Gary Gunnels has the scoop that a bunch of lawyers in Greece are threatening to sue Warner Bros. over the suggestion, in Oliver Stone's Alexander, that the man who put the "ace" in "Macedonia" was bisexual:

The lawyers have already sent an extrajudicial note to the studio and director demanding they include a reference in the title credits saying his movie is a fictional tale and not based on official documents of the life of the Macedonian ruler.

"We are not saying that we are against gays but we are saying that the production company should make it clear to the audience that this film is pure fiction and not a true depiction of the life of Alexander," Yannis Varnakos, who spearheads the campaign by 25 lawyers, told Reuters on Friday.
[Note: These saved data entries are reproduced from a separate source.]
(** ** The plot *)













(** ** Measures used in the statements *)

(** The passes since the last clear. *)
Definition live_passes (ops : list op) : nat :=
  fold_left (fun n o => match o with Pass _ => S n | Clear => 0%nat end) ops 0%nat.

(** The sum of the values of a list given newest first, each weighted
    by [beta] to the power of its age:
    [y0 + beta * y1 + beta^2 * y2 + ...]. *)
Fixpoint decayed (beta : Q) (newest_first : list Q) : Q :=
  match newest_first with
  | [] => 0
  | y :: older => y + beta * decayed beta older
  end.


(** A frame whose first candle has its high below its low. *)
Definition df_inverted : list candle :=
  mkCandle 0 10 0 1000 10 :: mk_df 1 (repeat 10 13).

(** ** Lemmas on the comparisons *)

Lemma Qlt_bool_iff (x y : Q) : Qlt_bool x y = true <-> x < y.
Proof.
  unfold Qlt_bool. rewrite negb_true_iff.
  split; intro H.
  - apply Qnot_le_lt. intro Hle. apply Qle_bool_iff in Hle. congruence.
  - destruct (Qle_bool y x) eqn:E; [|reflexivity].
    apply Qle_bool_iff in E. exfalso. exact (Qlt_not_le _ _ H E).
Qed.

Lemma Qlt_bool_false_iff (x y : Q) : Qlt_bool x y = false <-> y <= x.
Proof.
  unfold Qlt_bool. rewrite negb_false_iff. apply Qle_bool_iff.
Qed.


(** ** Lemmas on indexing from the end *)

Section FromTheEnd.
Context {A : Type}.

Lemma iloc_neg_spec (k : nat) (l : list A) (x : A) :
  Pandas.iloc_neg k l = Some x <->
  (1 <= k <= length l)%nat /\ nth_error l (length l - k) = Some x.
Proof.
  unfold Pandas.iloc_neg.
  destruct (1 <=? k)%nat eqn:E1; destruct (k <=? length l)%nat eqn:E2; simpl.
  - apply Nat.leb_le in E1, E2. split; [intros H; split; [lia|exact H]|intros [_ H]; exact H].
  - apply Nat.leb_gt in E2. split; [discriminate|intros [H _]; lia].
  - apply Nat.leb_gt in E1. split; [discriminate|intros [H _]; lia].
  - apply Nat.leb_gt in E1. split; [discriminate|intros [H _]; lia].
Qed.

Lemma iloc_neg_snoc (l : list A) (x : A) : Pandas.iloc_neg 1 (l ++ [x]) = Some x.
Proof.
  apply iloc_neg_spec. rewrite length_app. simpl. split; [lia|].
  replace (length l + 1 - 1)%nat with (length l) by lia.
  rewrite nth_error_app2 by lia. rewrite Nat.sub_diag. reflexivity.
Qed.

Lemma iloc_neg_last_inv (l : list A) (x : A) :
  Pandas.iloc_neg 1 l = Some x -> exists pre, l = pre ++ [x].
Proof.
  intros H. apply iloc_neg_spec in H. destruct H as [Hk Hn].
  destruct (exists_last (l:=l)) as [pre [y Hy]].
  { intro E. subst l. simpl in Hk. lia. }
  subst l. exists pre. rewrite length_app in Hn. simpl in Hn.
  replace (length pre + 1 - 1)%nat with (length pre) in Hn by lia.
  rewrite nth_error_app2 in Hn by lia. rewrite Nat.sub_diag in Hn.
  simpl in Hn. congruence.
Qed.

Lemma iloc_neg_none_nil (l : list A) : Pandas.iloc_neg 1 l = None -> l = [].
Proof.
  destruct l as [|a l]; [reflexivity|]. intros H.
  destruct (@exists_last A (a :: l)) as [pre [y Hy]]; [discriminate|].
  rewrite Hy, iloc_neg_snoc in H. discriminate.
Qed.

End FromTheEnd.

Lemma iloc_neg_map {A B} (f : A -> B) (k : nat) (l : list A) :
  Pandas.iloc_neg k (map f l) = option_map f (Pandas.iloc_neg k l).
Proof.
  unfold Pandas.iloc_neg. rewrite length_map.
  destruct ((1 <=? k) && (k <=? length l))%nat; [|reflexivity].
  apply nth_error_map.
Qed.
Stone was quoted on the MSNBC.com Web Site as telling the upcoming edition of Playboy magazine that the film's depiction of Alexander could offend some.

"We go into his bisexuality. It may offend some people, but sexuality in those days was a different thing," he was quoted as saying.

Grain of salt alert: Reuters calls the film "widely anticipated," casting doubt on the accuracy of the rest of the report.

Making a movie's hard work, and I wish only good fortune on anybody who completes one, but this may be just the beginning of Stone's troubles: For reasons I've never understood, Alexander, as true a figure of Al Jahiliah as you can imagine, is an important figure in Islamic lore. I don't imagine this switch-hitting business will go over huge in the House of Peace.